Our appetizers included the French onion soup ($7), redolent of a good beef stock and topped with Gruyere cheese that stretched forever as my companion lifted a spoonful for me to try. We also had a good New England clam chowder ($7), a portobello pizza ($7) and crab cakes ($11). The crab cakes, commendably, contained more crab than breading. The remoulade was more in the French style than its spicy Cajun cousin.

The rack of lamb ($32) is four ribs, served with snow peas, baby carrots and turnips in a smooth sauce sweetened with a touch of Kahlua and Vidalia onions. St. Claire tends to err on the side of under cooking rather than overcooking: Our order of roasted duck breast ($27), which was accompanied by a good apricot brandy sauce, was served rare.

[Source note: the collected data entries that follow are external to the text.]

(** * Metrics engine of the clinical-trial dashboard (js/data/dataAdapter.js)

    A shallow embedding of the data adapter and of the part of the main
    application that calls it.  The source file holds two revisions of the
    adapter: the "complete extraction" revision (lines 1-629, module [V2]
    below) and the earlier revision (lines 631-1225, module [V1]).

    Modelling conventions.
    - A JavaScript number is a rational, extended with NaN and the two
      infinities ([num]).  The scores of the sites and of the countries,
      which decide a [Math.round] at a tie on ordinary integer counters
      (34 queries with 23 open), are computed in binary64: every operation
      returns the exact result rounded to the nearest binary64 number, ties
      to even (module [B64]).  Elsewhere arithmetic is exact, and the
      concrete values and the bounds stated below are chosen away from the
      ties of [Math.round], where the two could differ.  The sign of zero and
      the overflow of binary64 (magnitudes of 2^1024 and more) are not
      modelled.
    - A counter read from the raw snapshot is an [option Q]: [None] is the
      absent property ([undefined]).
    - A JavaScript object used as a map is the list of its entries in
      [Object.entries] order.
    - [Math.random] and the clock are oracles indexed by the number of
      calls made so far; a thrown [TypeError] is a result of its own.
    - A calendar date (the [YYYY-MM-DD] prefix of an ISO string) is the
      number of the UTC day; an instant is a number of milliseconds.  A
      week of local time is seven days of 24 hours (no daylight saving).
    - Revision 1 is embedded for its scoring, its readiness ladder and its
      two generators; the helpers it shares verbatim with revision 2 are
      embedded once. *)

From Stdlib Require Import ZArith QArith Qround Qminmax Qabs Lqa Lia.
From Stdlib Require Import List Ascii String Bool Permutation DecimalString.
Import ListNotations.

Local Open Scope Q_scope.

(** ** JavaScript numbers *)

Module JS.

Inductive num : Type :=
| Fin (q : Q)
| NaN
| Inf (negative : bool).

Definition Qltb (a b : Q) : bool := negb (Qle_bool b a).

(** [ToNumber] of a property that may be absent. *)
Definition toNumber (v : option Q) : num :=
  match v with Some q => Fin q | None => NaN end.

Definition neg (a : num) : num :=
  match a with
  | Fin q => Fin (- q)
  | NaN => NaN
  | Inf s => Inf (negb s)
  end.

Definition add (a b : num) : num :=
  match a, b with
  | Fin x, Fin y => Fin (x + y)
  | NaN, _ | _, NaN => NaN
  | Inf s, Inf t => if Bool.eqb s t then Inf s else NaN
  | Inf s, Fin _ | Fin _, Inf s => Inf s
  end.
(** * pizzaApp-FastAPI: the request handlers of [src/main.py]

    A shallow embedding of the FastAPI application: the relational store
    as finite maps and row lists, the handlers as computations in a
    state-and-exception monad over that store.  The handler bodies follow
    [src/main.py] line by line; the modules it imports ([CRUD], [models],
    [schemas], [deps], [utils]) are modelled from the specification and
    marked as such. *)

From stdpp Require Import gmap strings list fin_maps pretty.

Local Open Scope Z_scope.
Local Open Scope string_scope.
Local Open Scope list_scope.

(** ** Data model

    One module per entity, so that the fields keep the names they have in
    the sources. *)

(** Modelled from the spec: [models.User] ([models.py] is not part of the
    sources).  The handlers read the keys [password] and [email]. *)
Module User.
Record t := mk {
  username : string;
  email : string;
  password : string;          (* the stored hash *)
  permission_level : Z
}.
End User.

(** Modelled from the spec: [schemas.UserCreate], the signup body. *)
Module UserCreate.
Record t := mk {
  username : string;
  email : string;
  password : string;          (* plaintext *)
  permission_level : Z
}.
End UserCreate.

(** Modelled from the spec: [schemas.User], the signup response model,
    which carries no password. *)
Module UserSchema.
Record t := mk {
  username : string;
  email : string;
  permission_level : Z
}.
End UserSchema.

(** Modelled from the spec: [models.PizzaIngredientAssociation], the join
    row keyed by the pair of ids. *)
Module Association.
Record t := mk {
  pizza_id : Z;
  ingredient_id : Z
}.
End Association.

(** Modelled from the spec: a row of the pizza table; the primary key is
    the key of the table.  [ingredient_number] is the stored column. *)
Module PizzaRow.
Record t := mk {
  name : string;
  price : Z;
  is_active : bool;
  ingredient_number : Z
}.
End PizzaRow.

We asked that it be cooked a little longer and it came back perfect. If your tastes run to medium or well, it is best to let your server know.

The Indian pudding was one of the best versions I’ve ever had, sweet without being cloying and clove scented without being overwhelming, a scoop of vanilla ice cream adding a creamy touch. The chocolate mousse cake ($6.50) was rich and chocolaty yet light. You can get an espresso or cappuccino or an after-dinner drink as well.

There is a full wine list that ranges from $30 to $90 or more. The bar also makes a range of martinis and provides a full set of spirits.

A night out at the inn is not inexpensive. With appetizers, desserts, a decent bottle of wine and a tip, dinner for two can easily run to $150. But the beautifully set tables, the heavy flatware and the room, papered in a strawberry floral print, all speak to a certain old-style of elegance. We were not rushed through dinner and we lingered over our coffee until we felt it was time to leave.

The Deerfield Inn is next to the Deerfield Academy and it is easy to picture old money and rich foreigners dropping their progeny at the school with a send-off dinner at the inn. It is just as easy to picture diners stopping in on an October night after a leaf tour of Franklin County or on a snowy evening in January. On a warm summer night, guests sit on the porch as they have probably done for 100 years.

The inn’s blend of the old with a touch of the modern is classic New England.